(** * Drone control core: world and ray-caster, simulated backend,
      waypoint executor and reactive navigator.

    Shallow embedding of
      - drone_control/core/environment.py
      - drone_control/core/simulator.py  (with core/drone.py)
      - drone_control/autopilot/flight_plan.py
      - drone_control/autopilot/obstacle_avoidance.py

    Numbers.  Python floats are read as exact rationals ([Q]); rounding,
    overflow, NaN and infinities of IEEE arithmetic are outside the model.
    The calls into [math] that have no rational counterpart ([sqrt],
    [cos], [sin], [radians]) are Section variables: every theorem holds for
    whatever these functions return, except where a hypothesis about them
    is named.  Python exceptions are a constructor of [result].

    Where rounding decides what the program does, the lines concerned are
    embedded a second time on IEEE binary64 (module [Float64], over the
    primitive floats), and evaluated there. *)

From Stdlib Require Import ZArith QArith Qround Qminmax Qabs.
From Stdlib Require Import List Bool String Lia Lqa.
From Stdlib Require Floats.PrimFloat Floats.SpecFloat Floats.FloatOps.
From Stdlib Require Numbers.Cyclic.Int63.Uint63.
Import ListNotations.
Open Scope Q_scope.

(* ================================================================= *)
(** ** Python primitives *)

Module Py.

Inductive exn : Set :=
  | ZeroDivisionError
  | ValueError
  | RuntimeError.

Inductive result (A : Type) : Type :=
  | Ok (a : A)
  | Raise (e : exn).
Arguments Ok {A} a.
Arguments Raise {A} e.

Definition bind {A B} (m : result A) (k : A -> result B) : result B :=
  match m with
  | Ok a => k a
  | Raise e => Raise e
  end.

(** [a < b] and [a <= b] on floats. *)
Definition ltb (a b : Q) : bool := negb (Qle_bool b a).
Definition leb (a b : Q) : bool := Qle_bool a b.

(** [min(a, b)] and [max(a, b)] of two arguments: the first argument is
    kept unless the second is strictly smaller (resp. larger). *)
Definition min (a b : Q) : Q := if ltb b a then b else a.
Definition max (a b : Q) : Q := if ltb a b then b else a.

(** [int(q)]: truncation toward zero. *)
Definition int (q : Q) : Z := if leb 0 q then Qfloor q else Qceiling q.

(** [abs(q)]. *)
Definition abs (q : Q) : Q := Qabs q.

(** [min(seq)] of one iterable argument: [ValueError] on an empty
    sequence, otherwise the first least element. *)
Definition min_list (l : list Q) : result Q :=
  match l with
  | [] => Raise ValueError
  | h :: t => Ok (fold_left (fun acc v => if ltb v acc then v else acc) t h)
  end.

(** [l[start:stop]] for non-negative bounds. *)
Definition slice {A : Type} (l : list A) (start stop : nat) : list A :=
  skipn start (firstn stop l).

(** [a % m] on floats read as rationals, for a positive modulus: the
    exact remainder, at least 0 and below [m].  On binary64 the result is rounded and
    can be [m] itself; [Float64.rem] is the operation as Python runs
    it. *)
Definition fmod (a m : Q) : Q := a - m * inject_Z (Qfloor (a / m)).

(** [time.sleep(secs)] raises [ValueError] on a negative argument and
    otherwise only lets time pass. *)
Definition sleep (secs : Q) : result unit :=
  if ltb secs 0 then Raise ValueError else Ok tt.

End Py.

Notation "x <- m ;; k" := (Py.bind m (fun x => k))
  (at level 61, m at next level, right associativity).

★ ★ ★ ★ ★ ★ ★

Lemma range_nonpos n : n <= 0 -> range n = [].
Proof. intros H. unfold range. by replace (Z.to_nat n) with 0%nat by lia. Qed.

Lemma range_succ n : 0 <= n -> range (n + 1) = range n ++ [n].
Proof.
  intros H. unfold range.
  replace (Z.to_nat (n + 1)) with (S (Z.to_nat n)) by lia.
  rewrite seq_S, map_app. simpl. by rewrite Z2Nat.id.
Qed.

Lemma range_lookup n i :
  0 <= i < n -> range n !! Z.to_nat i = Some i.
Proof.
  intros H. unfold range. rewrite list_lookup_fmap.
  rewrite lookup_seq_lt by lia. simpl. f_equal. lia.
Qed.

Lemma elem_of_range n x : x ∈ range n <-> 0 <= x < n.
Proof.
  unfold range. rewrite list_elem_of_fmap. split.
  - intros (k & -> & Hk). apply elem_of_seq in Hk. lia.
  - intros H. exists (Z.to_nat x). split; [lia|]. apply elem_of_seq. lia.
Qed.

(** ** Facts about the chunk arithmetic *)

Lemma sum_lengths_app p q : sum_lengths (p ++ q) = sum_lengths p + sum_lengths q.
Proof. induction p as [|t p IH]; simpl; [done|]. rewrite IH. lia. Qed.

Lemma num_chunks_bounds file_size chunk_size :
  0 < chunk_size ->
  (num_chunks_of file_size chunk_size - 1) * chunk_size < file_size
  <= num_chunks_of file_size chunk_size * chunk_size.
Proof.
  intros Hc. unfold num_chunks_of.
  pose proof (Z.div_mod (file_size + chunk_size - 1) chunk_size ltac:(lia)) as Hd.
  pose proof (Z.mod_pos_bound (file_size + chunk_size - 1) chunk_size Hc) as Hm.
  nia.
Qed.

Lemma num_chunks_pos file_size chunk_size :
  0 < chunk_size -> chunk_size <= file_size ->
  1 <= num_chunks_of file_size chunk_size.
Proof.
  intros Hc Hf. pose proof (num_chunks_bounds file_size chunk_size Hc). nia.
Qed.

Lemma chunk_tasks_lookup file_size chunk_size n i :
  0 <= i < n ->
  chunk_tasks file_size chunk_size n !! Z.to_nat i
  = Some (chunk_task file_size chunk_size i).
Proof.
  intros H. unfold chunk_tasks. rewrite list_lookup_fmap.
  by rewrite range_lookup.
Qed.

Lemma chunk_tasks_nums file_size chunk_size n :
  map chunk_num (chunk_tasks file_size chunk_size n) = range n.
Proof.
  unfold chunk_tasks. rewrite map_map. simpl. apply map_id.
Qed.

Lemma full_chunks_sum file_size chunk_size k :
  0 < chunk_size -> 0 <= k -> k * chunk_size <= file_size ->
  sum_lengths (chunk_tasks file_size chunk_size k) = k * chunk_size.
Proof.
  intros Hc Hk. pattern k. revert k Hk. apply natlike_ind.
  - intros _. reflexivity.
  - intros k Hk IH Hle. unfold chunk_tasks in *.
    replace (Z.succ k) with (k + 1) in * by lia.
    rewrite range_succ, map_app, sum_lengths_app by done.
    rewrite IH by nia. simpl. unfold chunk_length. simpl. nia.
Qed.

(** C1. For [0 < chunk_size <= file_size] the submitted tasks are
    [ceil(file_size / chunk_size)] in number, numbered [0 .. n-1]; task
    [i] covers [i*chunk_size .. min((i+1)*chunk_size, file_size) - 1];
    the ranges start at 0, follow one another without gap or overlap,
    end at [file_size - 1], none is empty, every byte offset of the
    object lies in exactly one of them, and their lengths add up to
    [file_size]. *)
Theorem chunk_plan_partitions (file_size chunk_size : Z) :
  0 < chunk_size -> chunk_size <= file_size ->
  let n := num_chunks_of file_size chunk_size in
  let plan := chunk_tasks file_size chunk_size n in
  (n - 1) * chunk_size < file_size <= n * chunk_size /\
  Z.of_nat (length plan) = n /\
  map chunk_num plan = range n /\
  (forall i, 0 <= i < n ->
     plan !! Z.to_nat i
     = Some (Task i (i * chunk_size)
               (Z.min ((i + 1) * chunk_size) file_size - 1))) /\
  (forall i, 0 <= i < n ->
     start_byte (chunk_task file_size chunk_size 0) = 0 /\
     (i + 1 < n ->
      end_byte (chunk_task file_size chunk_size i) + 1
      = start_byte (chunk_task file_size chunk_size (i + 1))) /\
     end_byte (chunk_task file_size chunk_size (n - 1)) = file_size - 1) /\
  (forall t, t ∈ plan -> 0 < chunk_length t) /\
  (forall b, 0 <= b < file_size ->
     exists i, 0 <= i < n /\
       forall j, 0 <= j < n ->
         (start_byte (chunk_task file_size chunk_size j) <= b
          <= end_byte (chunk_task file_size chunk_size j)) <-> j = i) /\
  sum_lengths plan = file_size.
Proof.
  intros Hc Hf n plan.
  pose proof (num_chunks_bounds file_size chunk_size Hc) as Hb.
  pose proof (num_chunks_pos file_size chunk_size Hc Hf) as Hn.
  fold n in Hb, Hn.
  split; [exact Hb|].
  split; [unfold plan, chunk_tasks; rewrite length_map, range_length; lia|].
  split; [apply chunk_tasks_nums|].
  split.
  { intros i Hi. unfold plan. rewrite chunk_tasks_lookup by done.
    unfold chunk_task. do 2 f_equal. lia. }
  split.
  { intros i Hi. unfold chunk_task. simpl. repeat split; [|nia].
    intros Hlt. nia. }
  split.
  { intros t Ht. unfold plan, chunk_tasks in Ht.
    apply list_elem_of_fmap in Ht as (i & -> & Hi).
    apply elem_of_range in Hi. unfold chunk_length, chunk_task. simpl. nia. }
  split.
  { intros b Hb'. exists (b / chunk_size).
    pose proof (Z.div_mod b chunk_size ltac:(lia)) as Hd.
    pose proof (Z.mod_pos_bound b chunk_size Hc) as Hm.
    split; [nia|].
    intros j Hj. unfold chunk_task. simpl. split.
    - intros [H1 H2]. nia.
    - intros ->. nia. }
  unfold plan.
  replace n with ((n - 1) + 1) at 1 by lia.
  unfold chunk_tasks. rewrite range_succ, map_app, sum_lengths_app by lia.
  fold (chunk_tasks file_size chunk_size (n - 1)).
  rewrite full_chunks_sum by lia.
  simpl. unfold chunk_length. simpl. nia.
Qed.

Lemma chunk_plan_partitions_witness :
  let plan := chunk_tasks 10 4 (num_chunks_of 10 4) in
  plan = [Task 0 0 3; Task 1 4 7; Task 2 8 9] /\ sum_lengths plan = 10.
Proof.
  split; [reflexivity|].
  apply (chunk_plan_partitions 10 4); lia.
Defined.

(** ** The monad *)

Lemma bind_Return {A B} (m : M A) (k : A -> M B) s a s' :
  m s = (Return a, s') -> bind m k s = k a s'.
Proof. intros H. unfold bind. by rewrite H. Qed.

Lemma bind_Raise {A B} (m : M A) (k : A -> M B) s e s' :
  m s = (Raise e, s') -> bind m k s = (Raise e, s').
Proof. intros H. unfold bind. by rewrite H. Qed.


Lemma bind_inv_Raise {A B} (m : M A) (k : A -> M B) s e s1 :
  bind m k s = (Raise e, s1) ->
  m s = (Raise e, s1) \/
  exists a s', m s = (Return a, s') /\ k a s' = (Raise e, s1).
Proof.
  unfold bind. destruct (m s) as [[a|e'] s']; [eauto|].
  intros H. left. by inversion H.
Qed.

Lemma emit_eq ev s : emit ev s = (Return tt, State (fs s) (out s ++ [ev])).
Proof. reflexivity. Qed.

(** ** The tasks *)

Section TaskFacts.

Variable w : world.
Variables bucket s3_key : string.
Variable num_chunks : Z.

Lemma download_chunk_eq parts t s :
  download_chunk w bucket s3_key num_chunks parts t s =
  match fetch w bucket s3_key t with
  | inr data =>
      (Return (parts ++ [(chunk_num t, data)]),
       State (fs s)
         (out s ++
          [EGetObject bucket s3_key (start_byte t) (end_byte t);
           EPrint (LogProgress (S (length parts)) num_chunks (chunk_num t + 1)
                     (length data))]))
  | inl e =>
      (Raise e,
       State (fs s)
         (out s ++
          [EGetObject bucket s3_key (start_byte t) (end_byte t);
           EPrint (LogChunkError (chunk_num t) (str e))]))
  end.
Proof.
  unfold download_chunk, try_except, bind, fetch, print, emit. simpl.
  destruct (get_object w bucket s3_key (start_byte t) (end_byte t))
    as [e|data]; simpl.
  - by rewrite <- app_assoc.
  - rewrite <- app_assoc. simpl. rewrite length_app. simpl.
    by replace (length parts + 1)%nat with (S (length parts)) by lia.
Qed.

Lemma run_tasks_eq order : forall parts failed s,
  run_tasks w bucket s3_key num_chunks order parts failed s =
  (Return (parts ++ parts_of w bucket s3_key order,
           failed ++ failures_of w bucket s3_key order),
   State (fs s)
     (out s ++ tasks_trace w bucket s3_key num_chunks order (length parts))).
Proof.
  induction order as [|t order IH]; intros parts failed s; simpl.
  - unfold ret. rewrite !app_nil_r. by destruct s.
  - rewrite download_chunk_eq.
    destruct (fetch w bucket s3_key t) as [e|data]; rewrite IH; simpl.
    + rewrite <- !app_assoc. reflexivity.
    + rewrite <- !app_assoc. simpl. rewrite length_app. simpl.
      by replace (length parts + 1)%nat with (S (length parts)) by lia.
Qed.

★ ★ ★ ★ ★ ★ ★

§ Work instructions:
Give the number of lines in the data above that include the word "then", with no other words.

§ Task answer:
5